Car, dans nos sociétés où tout transite par l’échange monétaire, la perte d’un salaire n’est pas seulement une baisse de revenu. C’est aussi l’ébranlement d’un processus dévorant qui consume celui qu’il happe jusqu’à l’anéantissement. La chute du pouvoir d’achat n’en est que l’entame. Le démaillage des relations professionnelles et sociales émousse peu à peu la politesse et la courtoisie. Le contrôle et la conscience de soi s’altèrent, les rapports aux autres se désaxent et la parentalité entre en crise, entrouvrant la porte de la violence. Celle que l’on fait subir à la société au travers d’actes délictueux. Celle que l’on dirige vers l’entourage quand surgit la probable crise domestique. Celle que l’on tourne contre soi quand la perte des repères, le discrédit, le déshonneur, le fatalisme, le tassement corporel, le repli sur soi se font dépression, cancer ou suicide. La mortalité des chômeurs n’est-elle pas trois fois supérieure à celle des actifs ?

Décivilisation. Asocialité. Désolidarisation. Les savants ont des mots élégants pour évoquer tout ceci. Mais les coquetteries de langage ne changent rien à l’affaire : le C4 est une torture et un risque d’homicide (in)volontaire. Les sociologues du XIXe siècle – comme Durkheim – et tous ceux qui se sont penchés sur la condition ouvrière l’avaient très bien compris. C’est pour cela qu’ils ont inventé de toutes pièces l’idée d’Etat social. Des décennies de luttes, des guerres et des révolutions ont été nécessaires pour le mettre en place. Il n’a jamais été vraiment achevé. Toujours combattu, il a connu des hauts et des bas. Mais, dans l’ensemble, il a été suffisamment édifié pour faire la preuve que rien ne l’a jamais égalé en termes de progrès matériel et de justice sociale. Dans nos pays, grâce à lui, la génération qui a eu 20 ans en 1945 a connu une prospérité et une sécurité qui doivent laisser rêveurs les jeunes d’aujourd’hui…

Que s’est-il passé ? Pourquoi l’Etat providence, cette « plus belle invention » du XXe siècle, s’est-il progressivement délité ? C’est toute l’histoire de la contre-réforme libérale et des racines multiples qu’il faudrait convoquer pour répondre. L’intérêt de La Violence du chômage, de Christian De Montlibert (1), est donc d’offrir une vue synthétique des mécanismes qui ont permis non seulement de démanteler des pans entiers de l’Etat social, mais aussi d’en discréditer l’idée dans l’imaginaire collectif. Certains ont depuis longtemps mis au clair les logiques économiques – filialisation, sous-traitance, flexibilité – qui ont contribué à atomiser la classe des salariés. D’autres penseurs ont bien montré les métamorphoses qui se sont produites au sein des entreprises, avec la prise du pouvoir par les actionnaires qui sont à la source de ces processus. Et, pour les spécialistes, il n’y a plus guère de difficulté à comprendre comment et pourquoi les responsables politiques se sont laissés contaminer par une idéologie utilitaire qui revient à réduire sans cesse les contraintes réglementaires pour les spéculateurs et à durcir les contraintes économiques pour les laborieux.
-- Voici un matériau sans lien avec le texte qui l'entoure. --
Lemma cnt_cons k x l : cnt k (x :: l) = (if decide (x = k) then 1 else 0) + cnt k l.
Proof. unfold cnt. rewrite filter_cons. destruct (decide (x = k)); cbn [length]; lia. Qed.
Lemma cnt_bounds k l : 0 <= cnt k l <= blen l.
Proof. unfold cnt, blen. pose proof (length_filter (fun x => x = k) l). lia. Qed.
Lemma cnt_perm k l l' : l ≡ₚ l' -> cnt k l = cnt k l'.
Proof. intros Hp. unfold cnt. by rewrite Hp. Qed.
Lemma cnt_pos k l : k ∈ l -> 0 < cnt k l.
Proof. intros (l1 & l2 & ->)%list_elem_of_split. unfold cnt. rewrite filter_app, length_app, filter_cons, decide_True by done. cbn. lia. Qed.

Definition counts (K : Z) (l : list Z) : list Z := map (fun k => cnt k l) (seqZ 0 K).

Lemma lookup_map_seqZ {A} (f : Z -> A) K k : 0 <= k < K -> map f (seqZ 0 K) !! Z.to_nat k = Some (f k).
Proof.
  intros Hk. change (map f (seqZ 0 K)) with (f <$> seqZ 0 K). rewrite list_lookup_fmap, lookup_seqZ_lt by lia. cbn. f_equal. f_equal. lia.
Qed.

Lemma map_seqZ_update {A} (f g : Z -> A) K k : 0 <= k < K -> (forall j, j <> k -> f j = g j) -> <[Z.to_nat k := g k]> (map f (seqZ 0 K)) = map g (seqZ 0 K).
Proof.
  intros Hk Hfg. apply list_eq. intros i. destruct (decide (i = Z.to_nat k)) as [->|Hne].
  - rewrite list_lookup_insert_eq by (rewrite length_map, length_seqZ; lia). by rewrite lookup_map_seqZ.
  - rewrite list_lookup_insert_ne by done. change (map ?h (seqZ 0 K)) with (h <$> seqZ 0 K). rewrite !list_lookup_fmap.
    destruct (seqZ 0 K !! i) as [j|] eqn:E; [|done]. apply lookup_seqZ in E as [-> Hj]. cbn. f_equal. apply Hfg. lia.
Qed.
On sait donc désormais comment les menaces de délocalisation, les chantages à l’emploi, la discipline salariale généralisée, l’individualisation des contrats de travail et la fragmentation du groupe ouvrier ont eu raison des mobilisations collectives et des rassemblements ritualisés qui servaient d’assises à des politiques publiques qui entendaient agir sur les causses communes d’histoires personnelles. Comment des démocraties focalisées sur la régulation pacifique des intérêts contradictoires entre le capital et le travail en sont venus à regarder la question sociale comme une somme de dysfonctionnements individuels qui se traitent désormais à coups de pratiques répressives et d’encadrements psychologiques privilégiant le colmatage au traitement de fond. Résumant tous ces rouages techniques, Christian De Montlibert, en finale, se refuse cependant à n’y voir que l’assemblage contingent d’un engrenage regrettable. Pour lui, le chômage et son cortège d’infortunes n’est pas le résultat d’effets économiques ou de circonstances conjoncturelles, mais bien d’une politique organisée. Les historiens qui se sont penchés sur le mouvement des idées au tournant des années 1970 et 1980 ne lui donneront sans doute pas tort.

(1) Presse universitaires de Strasbourg, 2001, 125 pages.